Endothelial reprogramming by disturbed flow revealed by single-cell RNA and chromatin accessibility study

Abstract

SUMMARYDisturbed flow (d-flow) induces atherosclerosis by regulating gene expression in endothelial cells (ECs). For further mechanistic understanding, we carried out a single-cell RNA sequencing (scRNAseq) and scATACseq study using endothelial-enriched single-cells from the left- and right carotid artery exposed to d-flow (LCA) and stable-flow (s-flow in RCA) using the mouse partial carotid ligation (PCL) model.
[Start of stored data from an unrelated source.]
(** ** Responses *)

(** The [message] of an error response. *)
Inductive Mensaje :=
| PacienteNoEncontrado        (* 'Paciente no encontrado' *)
| MedicoNoEncontrado          (* 'Médico no encontrado o no está activo' *)
| TratamientoNoEncontrado     (* 'Tratamiento no encontrado o no está activo' *)
| MedicoNoHabilitado          (* 'El médico no está habilitado ...' *)
| MedicoOcupado               (* 'El médico ya tiene otra cita programada en ese horario' *)
| CitaNoEncontrada            (* 'Cita no encontrada' *)
| NoSePuedeActualizar (e : Estado)     (* 'No se puede actualizar una cita en estado e' *)
| EstadoNoValido                       (* 'Estado no válido' *)
| NoSePuedeCambiarEstado (e : Estado)  (* 'No se puede cambiar el estado de una cita e' *)
| NoSePuedeReprogramar (e : Estado)    (* 'No se puede reprogramar una cita en estado e' *)
| NoSePuedeCancelar (e : Estado)       (* 'No se puede cancelar una cita en estado e' *)
| SinPermisoCancelar                   (* 'No tienes permiso para cancelar esta cita' *)
| DatosNoValidos (campos : list string) (* rejected by the validators of the route *)
| ErrorInterno.                        (* the message of a catch block *)

(** The [cita] object of the answers of cambiarEstadoCita and cancelarCita
    is a projection of the saved document; the document itself stands for
    it here. The answer of reprogramarCita carries [_id] and [estado] of
    the original, and the new document with its [citaOriginal] populated:
    the pair of the document and the document it refers to. The populated
    patient, practitioner and treatment of the answers are left out. *)
Inductive Respuesta :=
| Creada (cita : option Cita)                                   (* 201 *)
| Actualizada (cita : option Cita)                              (* 200 *)
| EstadoActualizado (cita : Cita) (sugerencia : bool)           (* 200 *)
| Reprogramada (citaOriginal_ : ObjectId * Estado)
    (nuevaCita : option (Cita * option Cita))                   (* 200 *)
| CitaCancelada (cita : Cita)                                   (* 200 *)
| Rechazo (status : nat) (m : Mensaje).

(** The error kinds of the specification (section 7), and the kind under
    which each error message of the controller falls. *)
Inductive Clase :=
| NotFound | ValidationError | InvalidAssignment
| SchedulingConflict | InvalidState | InvalidTransition.

Definition clase (r : Respuesta) : option Clase :=
  match r with
  | Rechazo _ m =>
      match m with
      | PacienteNoEncontrado | MedicoNoEncontrado
      | TratamientoNoEncontrado | CitaNoEncontrada => Some NotFound
      | MedicoNoHabilitado => Some InvalidAssignment
      | MedicoOcupado => Some SchedulingConflict
      | NoSePuedeActualizar _ | NoSePuedeReprogramar _
      | NoSePuedeCancelar _ => Some InvalidState
      | NoSePuedeCambiarEstado _ => Some InvalidTransition
      | EstadoNoValido | DatosNoValidos _ => Some ValidationError
      | SinPermisoCancelar | ErrorInterno => None
      end
  | _ => None
  end.

Definition exito (r : Respuesta) : bool :=
  match r with
  | Rechazo _ _ => false
  | _ => true
  end.

(** ** Exceptions and state

    The body of a [try] block, and the handler that runs in a transaction,
    thread a state and may throw. [Caida] is the process dying at that
    point: no [catch] and no [finally] runs after it. *)

Inductive Salida (A : Type) :=
| Valor (a : A)
| Excepcion
| Caida.
Arguments Valor {A} a.
Arguments Excepcion {A}.
Arguments Caida {A}.

Definition M (St A : Type) : Type := St -> Salida A * St.

Definition ret {St A} (a : A) : M St A := fun s => (Valor a, s).

Definition bind {St A B} (m : M St A) (f : A -> M St B) : M St B :=
  fun s =>
    match m s with
    | (Valor a, s') => f a s'
    | (Excepcion, s') => (Excepcion, s')
    | (Caida, s') => (Caida, s')
    end.

Definition lanzar {St A} : M St A := fun s => (Excepcion, s).

(** [try { m } catch { h }]. *)
Definition atrapar {St A} (m : M St A) (h : M St A) : M St A :=
  fun s =>
    match m s with
    | (Excepcion, s') => h s'
    | r => r
    end.

(** [try { m } finally { f }]. *)
Definition finalmente {St A} (m : M St A) (f : St -> St) : M St A :=
  fun s =>
    match m s with
    | (Caida, s') => (Caida, s')
    | (r, s') => (r, f s')
    end.

Definition leer {St A} (f : St -> A) : M St A := fun s => (Valor (f s), s).

Definition modificar {St} (f : St -> St) : M St unit :=
  fun s => (Valor tt, f s).

Declare Scope m_scope.
Delimit Scope m_scope with m.
Notation "x <- m ;; k" := (bind m (fun x => k))
  (at level 61, m at next level, right associativity) : m_scope.
Notation "m ;;; k" := (bind m (fun _ => k))
  (at level 61, right associativity) : m_scope.

(** ** Small helpers of the controller *)

(** The truthiness of a string that may be [undefined]. *)
Definition truthy (s : option string) : bool :=
  match s with
  | Some t => negb (String.eqb t "")
  | None => false
  end.

(** [s || d] on such a string. *)
Definition o_bien (s : option string) (d : string) : string :=
  match s with
  | Some t => if String.eqb t "" then d else t
  | None => d
  end.

Definition estadosValidos : list string :=
  ["programada"; "confirmada"; "en_curso"; "completada";
   "cancelada"; "reprogramada"; "no_asistio"].

(** The stored state a valid [estado] string denotes. *)
Definition parseEstado (s : string) : option Estado :=
  if String.eqb s "programada" then Some programada
  else if String.eqb s "confirmada" then Some confirmada
  else if String.eqb s "en_curso" then Some en_curso
  else if String.eqb s "completada" then Some completada
  else if String.eqb s "cancelada" then Some cancelada
  else if String.eqb s "reprogramada" then Some reprogramada
  else if String.eqb s "no_asistio" then Some no_asistio
  else None.

(** The schema's enum validation of [canceladoPor] on save. *)
Definition parseCanceladoPor (s : string) : option CanceladoPor :=
  if String.eqb s "paciente" then Some por_paciente
  else if String.eqb s "medico" then Some por_medico
  else if String.eqb s "sistema" then Some por_sistema
  else if String.eqb s "no_aplica" then Some no_aplica
  else None.

(** [req.user.rol === 'paciente' ? 'paciente' : 'medico']. *)
Definition canceladoPorSegunRol (r : Rol) : CanceladoPor :=
  match r with
  | rol_paciente => por_paciente
  | _ => por_medico
  end.

(** Lookups in the read-only collections. *)
Definition buscarPaciente (dir : Directorios) (id : ObjectId)
    : option Paciente :=
  find (fun p => Nat.eqb (p_id p) id) (pacientes dir).

Definition buscarPacienteDeUsuario (dir : Directorios) (uid : ObjectId)
    : option Paciente :=
  find (fun p => Nat.eqb (usuario p) uid) (pacientes dir).

Definition buscarUsuario (dir : Directorios) (id : ObjectId)
    : option Usuario :=
  find (fun u => Nat.eqb (u_id u) id) (usuarios dir).

(** [User.findOne({ _id: medico, rol: 'medico', activo: true })]. *)
Definition buscarMedicoActivo (dir : Directorios) (id : ObjectId)
    : option Usuario :=
  find (fun u => Nat.eqb (u_id u) id
                 && match u_rol u with rol_medico => true | _ => false end
                 && activo u) (usuarios dir).

Definition buscarTratamiento (dir : Directorios) (id : ObjectId)
    : option Tratamiento :=
  find (fun t => Nat.eqb (t_id t) id) (tratamientos dir).

(** [Tratamiento.findOne({ _id: tratamiento, activo: true })]. *)
Definition buscarTratamientoActivo (dir : Directorios) (id : ObjectId)
    : option Tratamiento :=
  find (fun t => Nat.eqb (t_id t) id && t_activo t) (tratamientos dir).

(** ** Notification services (src/services/email.js, sms.js)

    Whether a send resolves is not decided by the scheduler: it is a
    parameter of every run. [false] is the service throwing. *)
Record Mensajeria := {
  emailOk : bool;
  smsOk : bool
}.

(** Reading a property of [o], a TypeError when [o] is null. *)
Definition deref {St A} (o : option A) : M St A :=
  match o with
  | Some a => ret a
  | None => lanzar
  end.

(** [emailService.enviarConfirmacionCita]: it reads [cita.medico.nombre]
    and [cita.tratamiento.nombre], then sends. *)
Definition enviarConfirmacionCita {St} (msj : Mensajeria)
    (med : option Usuario) (trat : option Tratamiento) : M St unit :=
  (_ <- deref med ;;
   _ <- deref trat ;;
   if emailOk msj then ret tt else lanzar)%m.

(** [smsService.enviarRecordatorioCita]. *)
Definition enviarRecordatorioCita {St} (msj : Mensajeria) : M St unit :=
  if smsOk msj then ret tt else lanzar.

Definition recordatorio (t : Canal) (ahora : Fecha) : Recordatorio :=
  {| tipo := t; fecha := ahora; estadoEnvio := enviado |}.

(** ** crearCita (POST /api/citas) *)

Record CrearBody := {
  b_paciente : ObjectId;
  b_medico : ObjectId;
  b_tratamiento : ObjectId;
  b_fechaInicio : Fecha;
  b_fechaFin : Fecha;
  b_notas : option string
}.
We found 8 EC clusters along with immune cells, fibroblasts, and smooth muscle cells. Analyses of marker genes, pathways, and pseudo-time revealed that ECs are highly heterogeneous and plastic. D-flow induced a dramatic transition of ECs from atheroprotective phenotypes to pro-inflammatory, mesenchymal (EndMT), hematopoietic stem cells, endothelial stem/progenitor cells, and an unexpected immune cell-like (EndICLT) phenotypes. While confirming KLF4/KLF2 as s-flow-sensitive transcription factor binding site, we also found those sensitive to d-flow (RELA, AP1, STAT1, and TEAD1). D-flow reprograms ECs from atheroprotective to pro-atherogenic phenotypes including EndMT and potentially EndICLT.